Friday, 18 February 2011

The Social Mix

Last week I had the misfortune to attend a 'Ladies Supper' at my sons' school. The name alone says so much. Others may, for all I know, have 'Women's Suppers' or even 'People's Suppers'. Here in the backwoods of Warwickshire we still have 'Ladies'. And when you sup with these Ladies, you really do need a longish spoon.

I asked the Lady seated beside me what she thought of the school.

'I do find it rather mixed' she said plaintively. 'Really a bit too mixed'

The comment left me speechless. Surely, my sons' pompous, archaic Grammar School as about as unmixed as you could get. It's single sex, for a start. Ethnically, there is a smattering of Chinese and Asians, but they are barely distinguisable under the smart, expensive blue and gold uniform. No, she was referring to the alarming social maestrom in operation. This is a school where Upper Middle Class children can find themselves obliged to hob-nob, alarmingly, with the merely Middle Middle Class ones.

The Grammar School I went to was mixed. Many of us wore second-hand uniform. A handful of us smelt. My best friend lived in a council house with various half-siblings and a single harassed parent. From Year 9 onwards, the odd student (generally female) got pregnant. For those of us who didn't, it was a matter of luck as much as chastity. We had boys, in every sense; ours was a mixed sex school. For which I am grateful - it allowed me to recognise early the essential whackiness of the male. We didn't have any ethnic minorities that I can remember, at school or in our own community. But maybe we just didn't notice. We certainly had one child with cerebral palsy (or 'spastic' as it was then known) who was a maths genius and mercilessly bullied. We may have been mixed, but were not always kind.

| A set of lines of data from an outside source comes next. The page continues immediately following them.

(** The checks that [crear_quedada] makes before it touches the store:
    the reply of the check that fails, or the date that was built. *)
Definition check_fecha_hora (fecha hora : pystr) : Reply + DateTime :=
  if negb (re_match date_regex fecha) then inl FormatoFecha
  else if negb (re_match time_regex hora) then inl FormatoHora
  else match parse_fecha_hora fecha hora with
       | inl _ => inl FechaHoraNoValidas
       | inr dt => inr dt
       end.

(** The three replies that turn a creation down for its input. *)
Definition is_rejection (r : Reply) : bool :=
  match r with
  | FormatoFecha | FormatoHora | FechaHoraNoValidas => true
  | _ => false
  end.

(** The record that an accepted creation builds. *)
Definition new_meetup_of (w : World) (t de l e : string) (dt : DateTime) : Meetup :=
  {| id := next_id (registry w);
     title := t;
     description := de;
     date := isoformat dt;
     location := l;
     status := e;
     participants := [] |}.

(** How many times the file was opened for writing. *)
Definition writes (evs : list Event) : nat :=
  List.length (filter (fun ev => match ev with Opened ModeW => true | _ => false end) evs).

(** [top] is the greatest element of [l]. *)
Definition is_max (top : Z) (l : list Z) : Prop :=
  In top l /\ forall x, In x l -> x <= top.

(** The invariant of the registry: ids grow along the stored order and
    are positive. *)
Definition ids_increasing (ms : list Meetup) : Prop :=
  StronglySorted Z.lt (ids_of ms).

Definition ids_positive (ms : list Meetup) : Prop :=
  Forall (fun n => 0 < n) (ids_of ms).

(** A command that neither deletes nor breaks off a write: a listing, or a
    creation on a disk that works or refuses to open. *)
Definition steady (c : Command) : bool :=
  match c with
  | Quedadas => true
  | Crear (WriteFails _) _ _ _ _ _ _ => false
  | Crear _ _ _ _ _ _ _ => true
  | Eliminar _ _ _ => false
  end.

(* ================================================================= *)
(** ** Calendar dates and the texts that denote them *)

(** The value that [int] gives to a run of digits, most significant
    first. *)
Definition decimal (cs : pystr) : Z :=
  fold_left (fun acc c => 10 * acc + digit_val c) cs 0.

(** [c] is the decimal digit of value [v] in some script: the character
    [v] places after the zero of a run of digits. *)
Definition digit_of (c v : Z) : Prop :=
  0 <= v <= 9 /\ exists zero, In zero DIGIT_RUNS /\ c = zero + v.

(** The digits [cs], most significant first, write the number [n]. *)
Inductive reads_as : pystr -> Z -> Prop :=
| reads_empty : reads_as [] 0
| reads_digit cs n c v :
    reads_as cs n -> digit_of c v -> reads_as (cs ++ [c]) (10 * n + v).

(** [cs] is [width] decimal digits that read [n]. *)
Definition numeral (width : nat) (cs : pystr) (n : Z) : Prop :=
  List.length cs = width /\ reads_as cs n.

(** Nothing, or the newline that ends a line. *)
Definition line_end (cs : pystr) : Prop := cs = [] \/ cs = [newline].

(** [fecha] is [YYYY-MM-DD] for the year, month and day given. *)
Definition fecha_denotes (fecha : pystr) (y m d : Z) : Prop :=
  exists ys ms ds tl,
    fecha = ys ++ dash :: ms ++ dash :: ds ++ tl /\
    numeral 4 ys y /\ numeral 2 ms m /\ numeral 2 ds d /\ line_end tl.

(** [hora] is [HH:MM] for the hour and minute given. *)
Definition hora_denotes (hora : pystr) (h mi : Z) : Prop :=
  exists hs ms tl,
    hora = hs ++ colon :: ms ++ tl /\
    numeral 2 hs h /\ numeral 2 ms mi /\ line_end tl.

(** Leap years of the Gregorian calendar. *)
Definition leap_year (y : Z) : Prop :=
  (y mod 4 = 0 /\ y mod 100 <> 0) \/ y mod 400 = 0.

(** Day [d] exists in month [m] of year [y]. *)
Definition day_of_month (y m d : Z) : Prop :=
  1 <= d /\
  ((In m [1; 3; 5; 7; 8; 10; 12] /\ d <= 31) \/
   (In m [4; 6; 9; 11] /\ d <= 30) \/
   (m = 2 /\ d <= 28) \/
   (m = 2 /\ d = 29 /\ leap_year y)).

(** A date of the calendar, years 0001 to 9999 (it has no year 0), with a
    time of day. *)
Definition calendar_datetime (dt : DateTime) : Prop :=
  1 <= year dt <= 9999 /\
  day_of_month (year dt) (month dt) (day dt) /\
  0 <= hour dt <= 23 /\
  0 <= minute dt <= 59.

(** The two texts of a creation denote the date and time [dt], which
    exists. *)
Definition denotes_datetime (fecha hora : pystr) (dt : DateTime) : Prop :=
  fecha_denotes fecha (year dt) (month dt) (day dt) /\
  hora_denotes hora (hour dt) (minute dt) /\
  calendar_datetime dt.

(** The texts [YYYY-MM-DD] and [HH:MM] of a date and time. *)
Definition fecha_text (dt : DateTime) : string :=
  (zfill 4 (year dt) ++ "-" ++ zfill 2 (month dt) ++ "-" ++ zfill 2 (day dt))%string.

Definition hora_text (dt : DateTime) : string :=
  (zfill 2 (hour dt) ++ ":" ++ zfill 2 (minute dt))%string.

(* ================================================================= *)
(** ** Statements of the specification that the code is compared with *)

(** The store is there and [json.load] raises on it. *)
Definition unparsable_store (w : World) : Prop :=
  exists c e, file w = Some c /\ json_load c = inl e.

(** Storage, load: for a store that cannot be parsed the load hands no
    empty registry to its caller in place of the contents. *)
Definition load_reports_corruption (w : World) : Prop :=
  unparsable_store w -> fst (get_meetups w) <> default_meetups.

(** [s.strip()]. *)
Definition trimmed (s : string) : string :=
  string_of_list_ascii (strip (list_ascii_of_string s)).

(** Nothing is left of [s] once trimmed. *)
Definition blank (s : string) : Prop := trimmed s = "".

(** The values of [estado] that the command declares with
    [app_commands.choices]. *)
Definition estado_choices : list string := ["activo"; "pendiente"].

(** Create, validation: a title or a description that is blank is turned
    down and the store stays as it is. *)
Definition blank_text_rejected (io : Disk)
    (titulo descripcion fecha hora lugar estado : string) (w : World) : Prop :=
  blank titulo \/ blank descripcion ->
  let out := crear_quedada io titulo descripcion fecha hora lugar estado w in
  is_rejection (fst out) = true /\ file (snd out) = file w.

We didn't have Upper Middle Class children at my school. They went to the paradoxically-named Public Schools. The thickos went to the Secondary Mod, and the rest of us went to the Grammar. Those were simpler times.

We still have Public Schools, of course, and also, around our way, plenty of private prep and pre-prep schools, their job being to get children through the 11-Plus and into the Grammar School. The initial investment in private school fees is thus recouped by getting an elitist secondary education for free later on. The Public Schools are there mainly to pick up the leftovers.

The local state primary schools, meanwhile, are restricted by law as to how much they can prepare children for the 11+Plus exam. So, naturally, fewer state school children make it to the Grammar.

The result is the stagnation of social mobility. The well heeled are bribing their children's way through the doors of our top state schools, at the expense of the merely bright who ought to be there. The coached squeezing out the clever.

Today, I'm not so sure a gal like me would make it to Grammar School. If I did, I'd find it pretty mixed. Not in ethnicity, sex or social class. But in ability.

And I don't think I'll go to another Ladies Supper. All a bit too mixed for me.